*** SOURCE MATERIAL ***
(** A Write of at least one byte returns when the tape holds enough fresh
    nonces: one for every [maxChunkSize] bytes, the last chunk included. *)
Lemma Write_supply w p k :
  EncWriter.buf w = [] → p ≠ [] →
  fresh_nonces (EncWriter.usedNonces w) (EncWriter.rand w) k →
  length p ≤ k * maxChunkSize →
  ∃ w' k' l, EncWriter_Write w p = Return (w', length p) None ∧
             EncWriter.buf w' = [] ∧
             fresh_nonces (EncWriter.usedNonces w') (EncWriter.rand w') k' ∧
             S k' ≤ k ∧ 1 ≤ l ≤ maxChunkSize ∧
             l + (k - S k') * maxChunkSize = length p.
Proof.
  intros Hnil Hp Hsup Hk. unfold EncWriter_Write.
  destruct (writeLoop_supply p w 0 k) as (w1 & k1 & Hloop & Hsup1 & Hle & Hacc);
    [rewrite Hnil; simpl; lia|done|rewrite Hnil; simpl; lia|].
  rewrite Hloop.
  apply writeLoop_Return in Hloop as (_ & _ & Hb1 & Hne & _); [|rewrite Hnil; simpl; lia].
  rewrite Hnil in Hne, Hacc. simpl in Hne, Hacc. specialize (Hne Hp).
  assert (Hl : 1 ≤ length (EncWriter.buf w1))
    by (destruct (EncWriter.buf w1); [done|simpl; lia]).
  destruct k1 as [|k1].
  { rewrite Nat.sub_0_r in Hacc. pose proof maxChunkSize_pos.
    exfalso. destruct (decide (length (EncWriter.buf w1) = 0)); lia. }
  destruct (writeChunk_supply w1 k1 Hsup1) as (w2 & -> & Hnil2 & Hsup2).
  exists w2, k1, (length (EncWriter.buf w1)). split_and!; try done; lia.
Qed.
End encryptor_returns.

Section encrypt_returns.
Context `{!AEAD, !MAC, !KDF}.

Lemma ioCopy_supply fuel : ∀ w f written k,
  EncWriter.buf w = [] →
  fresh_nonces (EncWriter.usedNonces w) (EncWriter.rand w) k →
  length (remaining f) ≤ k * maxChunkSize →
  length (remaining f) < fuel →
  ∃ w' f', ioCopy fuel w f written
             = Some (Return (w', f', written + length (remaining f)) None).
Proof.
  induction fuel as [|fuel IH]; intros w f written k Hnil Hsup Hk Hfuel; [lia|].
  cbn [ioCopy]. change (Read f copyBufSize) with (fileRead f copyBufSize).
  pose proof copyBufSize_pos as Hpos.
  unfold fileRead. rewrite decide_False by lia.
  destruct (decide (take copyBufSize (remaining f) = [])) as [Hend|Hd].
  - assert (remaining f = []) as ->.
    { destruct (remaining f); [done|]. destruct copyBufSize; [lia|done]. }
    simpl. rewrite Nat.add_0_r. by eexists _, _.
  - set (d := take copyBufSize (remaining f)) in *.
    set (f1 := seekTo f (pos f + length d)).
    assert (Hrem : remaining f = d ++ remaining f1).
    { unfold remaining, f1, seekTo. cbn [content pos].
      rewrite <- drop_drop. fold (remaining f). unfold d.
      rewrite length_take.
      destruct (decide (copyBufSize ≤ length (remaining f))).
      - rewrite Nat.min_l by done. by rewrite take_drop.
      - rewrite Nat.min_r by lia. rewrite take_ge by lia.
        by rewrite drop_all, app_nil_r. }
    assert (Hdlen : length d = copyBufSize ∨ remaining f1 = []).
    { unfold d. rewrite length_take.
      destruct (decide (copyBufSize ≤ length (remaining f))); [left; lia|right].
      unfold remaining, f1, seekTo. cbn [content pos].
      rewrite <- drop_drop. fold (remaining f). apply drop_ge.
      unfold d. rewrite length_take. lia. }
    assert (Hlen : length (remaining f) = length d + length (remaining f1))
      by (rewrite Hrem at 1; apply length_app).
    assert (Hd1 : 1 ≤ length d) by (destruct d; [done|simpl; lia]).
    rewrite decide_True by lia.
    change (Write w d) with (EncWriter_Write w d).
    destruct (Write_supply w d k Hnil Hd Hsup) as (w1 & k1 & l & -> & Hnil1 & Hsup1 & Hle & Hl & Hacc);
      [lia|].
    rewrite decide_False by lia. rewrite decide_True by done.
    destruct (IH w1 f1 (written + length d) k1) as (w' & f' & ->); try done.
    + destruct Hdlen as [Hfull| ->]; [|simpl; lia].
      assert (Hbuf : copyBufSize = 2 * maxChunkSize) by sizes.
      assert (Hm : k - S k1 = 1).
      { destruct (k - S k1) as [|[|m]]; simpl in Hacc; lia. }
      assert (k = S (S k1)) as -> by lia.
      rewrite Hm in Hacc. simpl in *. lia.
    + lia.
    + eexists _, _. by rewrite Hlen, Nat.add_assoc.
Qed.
*** End of SOURCE MATERIAL ***
*** SOURCE MATERIAL ***
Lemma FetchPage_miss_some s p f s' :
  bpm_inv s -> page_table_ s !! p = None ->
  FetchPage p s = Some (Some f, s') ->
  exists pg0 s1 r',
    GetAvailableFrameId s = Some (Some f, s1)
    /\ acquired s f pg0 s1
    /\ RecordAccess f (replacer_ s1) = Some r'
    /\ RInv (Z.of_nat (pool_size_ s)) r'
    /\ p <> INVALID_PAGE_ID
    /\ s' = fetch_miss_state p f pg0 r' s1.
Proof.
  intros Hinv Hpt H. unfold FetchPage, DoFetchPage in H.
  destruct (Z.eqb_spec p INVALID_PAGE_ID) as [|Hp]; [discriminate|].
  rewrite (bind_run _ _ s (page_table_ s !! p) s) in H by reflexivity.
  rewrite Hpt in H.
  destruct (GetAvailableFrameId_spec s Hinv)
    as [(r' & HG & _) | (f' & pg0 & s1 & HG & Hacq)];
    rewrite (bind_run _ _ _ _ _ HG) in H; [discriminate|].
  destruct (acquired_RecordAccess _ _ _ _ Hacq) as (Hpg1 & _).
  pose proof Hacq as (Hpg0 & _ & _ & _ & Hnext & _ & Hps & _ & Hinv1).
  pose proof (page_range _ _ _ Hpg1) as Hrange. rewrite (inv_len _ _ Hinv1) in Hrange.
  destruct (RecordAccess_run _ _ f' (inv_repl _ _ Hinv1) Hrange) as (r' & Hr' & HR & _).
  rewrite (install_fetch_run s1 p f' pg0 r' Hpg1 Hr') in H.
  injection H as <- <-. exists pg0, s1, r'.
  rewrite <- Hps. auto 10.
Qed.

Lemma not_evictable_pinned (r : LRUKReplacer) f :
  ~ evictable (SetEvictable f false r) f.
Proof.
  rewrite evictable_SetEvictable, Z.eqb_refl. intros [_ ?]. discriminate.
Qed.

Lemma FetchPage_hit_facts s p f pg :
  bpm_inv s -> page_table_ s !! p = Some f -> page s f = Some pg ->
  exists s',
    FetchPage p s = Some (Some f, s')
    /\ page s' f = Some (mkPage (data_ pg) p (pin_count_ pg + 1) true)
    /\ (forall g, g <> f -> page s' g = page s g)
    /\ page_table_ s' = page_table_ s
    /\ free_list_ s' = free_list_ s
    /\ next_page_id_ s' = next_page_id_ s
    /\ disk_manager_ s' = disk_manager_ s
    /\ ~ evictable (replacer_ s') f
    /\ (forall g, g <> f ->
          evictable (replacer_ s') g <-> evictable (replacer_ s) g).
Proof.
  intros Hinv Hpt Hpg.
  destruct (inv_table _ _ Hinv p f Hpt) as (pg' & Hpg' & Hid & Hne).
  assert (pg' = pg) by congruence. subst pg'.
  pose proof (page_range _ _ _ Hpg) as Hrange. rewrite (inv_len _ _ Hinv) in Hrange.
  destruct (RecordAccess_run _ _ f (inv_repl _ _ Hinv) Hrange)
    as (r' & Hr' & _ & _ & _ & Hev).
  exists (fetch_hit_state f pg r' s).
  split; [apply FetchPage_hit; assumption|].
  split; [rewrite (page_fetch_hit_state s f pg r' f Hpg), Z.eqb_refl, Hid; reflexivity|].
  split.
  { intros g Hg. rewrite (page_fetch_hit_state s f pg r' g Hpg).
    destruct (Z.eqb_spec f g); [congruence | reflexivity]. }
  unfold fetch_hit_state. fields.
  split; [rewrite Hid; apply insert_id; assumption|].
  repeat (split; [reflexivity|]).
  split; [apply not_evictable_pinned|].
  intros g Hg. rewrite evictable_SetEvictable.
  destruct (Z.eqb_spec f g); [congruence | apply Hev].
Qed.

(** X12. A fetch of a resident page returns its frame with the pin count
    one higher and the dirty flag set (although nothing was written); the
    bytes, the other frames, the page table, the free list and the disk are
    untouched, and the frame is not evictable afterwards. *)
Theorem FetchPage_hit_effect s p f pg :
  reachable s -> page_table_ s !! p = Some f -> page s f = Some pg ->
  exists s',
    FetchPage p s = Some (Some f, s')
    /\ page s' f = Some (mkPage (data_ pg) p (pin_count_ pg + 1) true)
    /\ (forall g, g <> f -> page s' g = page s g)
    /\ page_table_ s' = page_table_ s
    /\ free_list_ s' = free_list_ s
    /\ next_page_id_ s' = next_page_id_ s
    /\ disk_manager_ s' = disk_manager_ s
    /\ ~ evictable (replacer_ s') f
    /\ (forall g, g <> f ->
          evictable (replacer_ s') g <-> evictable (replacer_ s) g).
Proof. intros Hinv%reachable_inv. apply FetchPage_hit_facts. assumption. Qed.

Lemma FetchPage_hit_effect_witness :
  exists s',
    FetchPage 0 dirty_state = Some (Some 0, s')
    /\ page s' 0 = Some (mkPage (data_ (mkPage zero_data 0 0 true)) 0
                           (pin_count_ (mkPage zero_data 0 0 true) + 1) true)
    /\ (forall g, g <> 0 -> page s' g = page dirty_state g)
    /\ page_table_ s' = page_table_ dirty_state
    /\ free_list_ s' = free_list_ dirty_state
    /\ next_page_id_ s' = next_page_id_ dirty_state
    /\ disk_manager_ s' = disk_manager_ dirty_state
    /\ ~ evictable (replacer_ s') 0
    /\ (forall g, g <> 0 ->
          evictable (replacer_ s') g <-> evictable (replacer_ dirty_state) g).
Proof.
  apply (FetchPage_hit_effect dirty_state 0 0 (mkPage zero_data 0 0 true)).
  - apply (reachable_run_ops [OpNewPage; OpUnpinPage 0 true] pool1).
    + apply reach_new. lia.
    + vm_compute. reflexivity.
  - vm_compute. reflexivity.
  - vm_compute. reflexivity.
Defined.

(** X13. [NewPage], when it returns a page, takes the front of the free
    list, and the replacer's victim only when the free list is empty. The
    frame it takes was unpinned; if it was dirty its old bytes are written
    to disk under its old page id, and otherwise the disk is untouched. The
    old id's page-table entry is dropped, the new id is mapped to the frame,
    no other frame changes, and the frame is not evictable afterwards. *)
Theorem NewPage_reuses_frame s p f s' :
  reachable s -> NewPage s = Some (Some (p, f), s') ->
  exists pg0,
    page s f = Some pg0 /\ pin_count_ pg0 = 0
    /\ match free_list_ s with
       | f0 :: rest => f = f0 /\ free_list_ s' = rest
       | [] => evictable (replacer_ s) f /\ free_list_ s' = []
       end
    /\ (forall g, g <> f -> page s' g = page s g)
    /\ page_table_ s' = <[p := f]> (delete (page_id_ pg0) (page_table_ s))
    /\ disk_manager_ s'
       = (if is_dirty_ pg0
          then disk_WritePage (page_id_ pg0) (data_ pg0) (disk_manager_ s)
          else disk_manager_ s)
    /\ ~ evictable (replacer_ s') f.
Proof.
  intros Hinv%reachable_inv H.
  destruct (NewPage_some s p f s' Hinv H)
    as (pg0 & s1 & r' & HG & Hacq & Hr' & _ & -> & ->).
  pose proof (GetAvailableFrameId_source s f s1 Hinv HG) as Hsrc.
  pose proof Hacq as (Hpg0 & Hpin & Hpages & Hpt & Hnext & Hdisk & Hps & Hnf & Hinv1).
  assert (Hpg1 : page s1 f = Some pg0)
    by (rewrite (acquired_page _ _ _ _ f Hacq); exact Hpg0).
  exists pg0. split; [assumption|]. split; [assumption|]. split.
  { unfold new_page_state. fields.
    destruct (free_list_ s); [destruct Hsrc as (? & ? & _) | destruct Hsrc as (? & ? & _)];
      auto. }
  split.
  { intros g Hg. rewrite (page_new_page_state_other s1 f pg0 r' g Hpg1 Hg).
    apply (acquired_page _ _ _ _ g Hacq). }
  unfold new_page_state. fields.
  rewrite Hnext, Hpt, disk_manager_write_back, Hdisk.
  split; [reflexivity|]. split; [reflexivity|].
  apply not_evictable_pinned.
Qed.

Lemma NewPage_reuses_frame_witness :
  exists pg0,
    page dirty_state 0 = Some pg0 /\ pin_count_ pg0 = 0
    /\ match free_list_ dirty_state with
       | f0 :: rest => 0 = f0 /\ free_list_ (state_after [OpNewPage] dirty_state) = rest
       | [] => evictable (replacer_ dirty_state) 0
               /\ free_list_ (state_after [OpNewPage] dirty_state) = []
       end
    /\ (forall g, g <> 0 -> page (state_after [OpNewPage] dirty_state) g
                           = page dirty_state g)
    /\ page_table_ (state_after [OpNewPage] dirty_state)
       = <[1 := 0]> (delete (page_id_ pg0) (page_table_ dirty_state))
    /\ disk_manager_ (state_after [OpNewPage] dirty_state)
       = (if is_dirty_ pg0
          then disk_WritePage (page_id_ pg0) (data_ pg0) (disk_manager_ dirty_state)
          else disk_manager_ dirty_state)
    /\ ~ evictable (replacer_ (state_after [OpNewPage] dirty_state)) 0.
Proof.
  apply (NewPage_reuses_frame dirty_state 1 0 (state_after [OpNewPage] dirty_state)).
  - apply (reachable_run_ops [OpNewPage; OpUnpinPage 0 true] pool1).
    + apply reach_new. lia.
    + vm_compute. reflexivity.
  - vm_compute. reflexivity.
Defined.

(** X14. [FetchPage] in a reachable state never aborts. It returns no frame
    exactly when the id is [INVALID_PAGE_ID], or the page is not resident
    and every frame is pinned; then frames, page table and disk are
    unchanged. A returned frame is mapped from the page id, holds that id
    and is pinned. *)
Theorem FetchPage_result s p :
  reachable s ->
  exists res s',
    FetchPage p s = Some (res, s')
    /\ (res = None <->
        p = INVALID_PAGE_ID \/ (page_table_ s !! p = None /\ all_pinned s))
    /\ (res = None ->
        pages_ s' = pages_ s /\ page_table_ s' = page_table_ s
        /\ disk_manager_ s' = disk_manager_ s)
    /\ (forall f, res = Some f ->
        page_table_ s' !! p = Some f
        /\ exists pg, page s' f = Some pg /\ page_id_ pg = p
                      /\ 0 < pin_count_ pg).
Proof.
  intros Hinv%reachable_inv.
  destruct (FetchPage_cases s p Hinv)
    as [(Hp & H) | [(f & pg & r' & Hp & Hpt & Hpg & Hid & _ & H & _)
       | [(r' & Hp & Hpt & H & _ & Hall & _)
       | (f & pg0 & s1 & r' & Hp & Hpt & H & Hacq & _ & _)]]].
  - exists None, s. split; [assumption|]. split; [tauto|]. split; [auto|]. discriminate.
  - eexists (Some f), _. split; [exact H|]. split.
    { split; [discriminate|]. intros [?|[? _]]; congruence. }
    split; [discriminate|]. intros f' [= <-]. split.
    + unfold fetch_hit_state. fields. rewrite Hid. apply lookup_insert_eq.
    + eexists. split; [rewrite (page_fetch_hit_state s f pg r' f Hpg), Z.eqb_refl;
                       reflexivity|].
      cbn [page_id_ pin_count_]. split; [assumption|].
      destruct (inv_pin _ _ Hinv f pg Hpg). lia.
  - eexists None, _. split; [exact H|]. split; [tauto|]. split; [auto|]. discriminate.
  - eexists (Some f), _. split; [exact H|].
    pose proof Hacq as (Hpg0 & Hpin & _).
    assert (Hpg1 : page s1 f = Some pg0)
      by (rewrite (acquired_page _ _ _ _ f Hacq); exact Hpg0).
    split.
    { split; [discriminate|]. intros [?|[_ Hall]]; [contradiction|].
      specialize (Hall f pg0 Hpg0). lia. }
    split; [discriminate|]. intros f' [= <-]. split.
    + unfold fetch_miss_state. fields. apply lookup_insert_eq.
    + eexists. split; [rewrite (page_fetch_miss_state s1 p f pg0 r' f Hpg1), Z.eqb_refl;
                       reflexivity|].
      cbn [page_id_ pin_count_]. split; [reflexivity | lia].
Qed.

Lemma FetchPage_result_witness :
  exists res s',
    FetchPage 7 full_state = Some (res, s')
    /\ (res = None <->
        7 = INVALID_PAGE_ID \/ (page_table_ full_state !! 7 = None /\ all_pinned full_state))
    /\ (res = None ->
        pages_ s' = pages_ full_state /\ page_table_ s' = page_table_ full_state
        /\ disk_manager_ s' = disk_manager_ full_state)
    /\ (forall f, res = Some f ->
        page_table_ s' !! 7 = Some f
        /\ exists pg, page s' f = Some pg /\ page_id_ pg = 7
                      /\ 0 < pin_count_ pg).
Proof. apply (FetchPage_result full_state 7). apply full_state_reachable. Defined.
*** End of SOURCE MATERIAL ***
*** SOURCE MATERIAL ***
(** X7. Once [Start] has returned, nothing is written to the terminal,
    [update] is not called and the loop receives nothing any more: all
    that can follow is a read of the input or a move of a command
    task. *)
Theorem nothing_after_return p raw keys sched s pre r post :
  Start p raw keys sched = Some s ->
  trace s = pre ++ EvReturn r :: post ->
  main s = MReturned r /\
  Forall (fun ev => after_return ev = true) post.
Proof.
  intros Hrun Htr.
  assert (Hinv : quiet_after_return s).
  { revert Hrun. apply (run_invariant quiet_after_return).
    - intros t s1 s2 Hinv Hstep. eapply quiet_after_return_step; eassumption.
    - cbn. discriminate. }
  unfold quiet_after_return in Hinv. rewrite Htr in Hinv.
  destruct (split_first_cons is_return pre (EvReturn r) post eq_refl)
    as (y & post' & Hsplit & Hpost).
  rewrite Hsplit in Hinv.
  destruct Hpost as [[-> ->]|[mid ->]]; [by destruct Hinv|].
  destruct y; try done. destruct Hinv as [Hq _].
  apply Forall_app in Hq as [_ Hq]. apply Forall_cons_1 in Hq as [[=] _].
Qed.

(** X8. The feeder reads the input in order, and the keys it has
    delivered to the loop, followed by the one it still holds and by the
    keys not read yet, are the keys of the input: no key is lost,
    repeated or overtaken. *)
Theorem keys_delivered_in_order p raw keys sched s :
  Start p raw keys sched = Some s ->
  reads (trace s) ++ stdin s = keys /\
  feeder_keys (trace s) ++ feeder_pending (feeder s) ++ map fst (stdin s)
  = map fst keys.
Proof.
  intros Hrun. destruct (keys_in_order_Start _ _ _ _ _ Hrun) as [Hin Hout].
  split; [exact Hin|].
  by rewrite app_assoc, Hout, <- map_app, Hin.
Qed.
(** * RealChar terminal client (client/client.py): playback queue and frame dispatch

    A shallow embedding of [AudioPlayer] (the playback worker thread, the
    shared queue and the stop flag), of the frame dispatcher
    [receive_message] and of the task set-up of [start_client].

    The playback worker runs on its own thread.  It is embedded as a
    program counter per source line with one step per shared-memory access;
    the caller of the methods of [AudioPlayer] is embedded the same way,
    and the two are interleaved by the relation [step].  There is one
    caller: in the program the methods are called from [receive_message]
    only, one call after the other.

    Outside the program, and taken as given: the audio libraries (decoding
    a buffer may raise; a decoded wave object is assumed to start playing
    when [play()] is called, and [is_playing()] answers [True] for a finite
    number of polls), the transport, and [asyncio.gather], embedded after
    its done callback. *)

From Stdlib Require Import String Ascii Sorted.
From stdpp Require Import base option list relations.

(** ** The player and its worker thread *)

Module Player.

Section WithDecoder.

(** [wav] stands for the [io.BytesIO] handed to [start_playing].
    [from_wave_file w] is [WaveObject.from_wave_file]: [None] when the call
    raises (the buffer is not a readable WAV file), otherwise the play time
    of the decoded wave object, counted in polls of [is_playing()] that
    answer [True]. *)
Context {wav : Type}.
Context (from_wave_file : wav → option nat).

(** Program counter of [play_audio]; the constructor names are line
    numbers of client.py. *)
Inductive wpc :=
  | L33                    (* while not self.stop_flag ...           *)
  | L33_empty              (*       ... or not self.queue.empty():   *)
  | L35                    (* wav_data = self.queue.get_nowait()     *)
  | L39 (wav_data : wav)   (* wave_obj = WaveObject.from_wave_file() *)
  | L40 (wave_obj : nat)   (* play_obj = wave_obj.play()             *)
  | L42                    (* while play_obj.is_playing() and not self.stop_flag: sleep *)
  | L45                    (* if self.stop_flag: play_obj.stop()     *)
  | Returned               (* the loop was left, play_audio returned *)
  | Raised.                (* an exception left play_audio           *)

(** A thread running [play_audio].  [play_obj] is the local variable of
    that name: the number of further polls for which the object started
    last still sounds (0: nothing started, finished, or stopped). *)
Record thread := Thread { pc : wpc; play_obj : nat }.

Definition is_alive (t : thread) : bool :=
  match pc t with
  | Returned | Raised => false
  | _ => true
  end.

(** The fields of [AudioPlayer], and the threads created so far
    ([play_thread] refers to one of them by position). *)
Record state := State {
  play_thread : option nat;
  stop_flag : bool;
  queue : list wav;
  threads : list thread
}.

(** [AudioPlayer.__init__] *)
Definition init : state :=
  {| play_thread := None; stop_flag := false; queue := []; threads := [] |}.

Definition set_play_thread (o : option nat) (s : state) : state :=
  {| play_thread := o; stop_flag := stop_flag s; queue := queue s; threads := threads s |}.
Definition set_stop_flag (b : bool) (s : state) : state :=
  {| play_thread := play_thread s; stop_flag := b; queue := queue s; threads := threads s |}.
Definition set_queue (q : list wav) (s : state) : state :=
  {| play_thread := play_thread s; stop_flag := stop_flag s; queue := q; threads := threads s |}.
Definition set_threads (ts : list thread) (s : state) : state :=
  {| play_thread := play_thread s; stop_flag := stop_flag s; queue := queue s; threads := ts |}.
*** End of SOURCE MATERIAL ***
**WORK TASK**
Above are the entries. Quote exactly the lines from the one bearing "page dirty_state 0" through the one bearing "(replacer_ dirty_state) 0".

**YOUR RESPONSE**
    page dirty_state 0 = Some pg0 /\ pin_count_ pg0 = 0
    /\ match free_list_ dirty_state with
       | f0 :: rest => 0 = f0 /\ free_list_ (state_after [OpNewPage] dirty_state) = rest
       | [] => evictable (replacer_ dirty_state) 0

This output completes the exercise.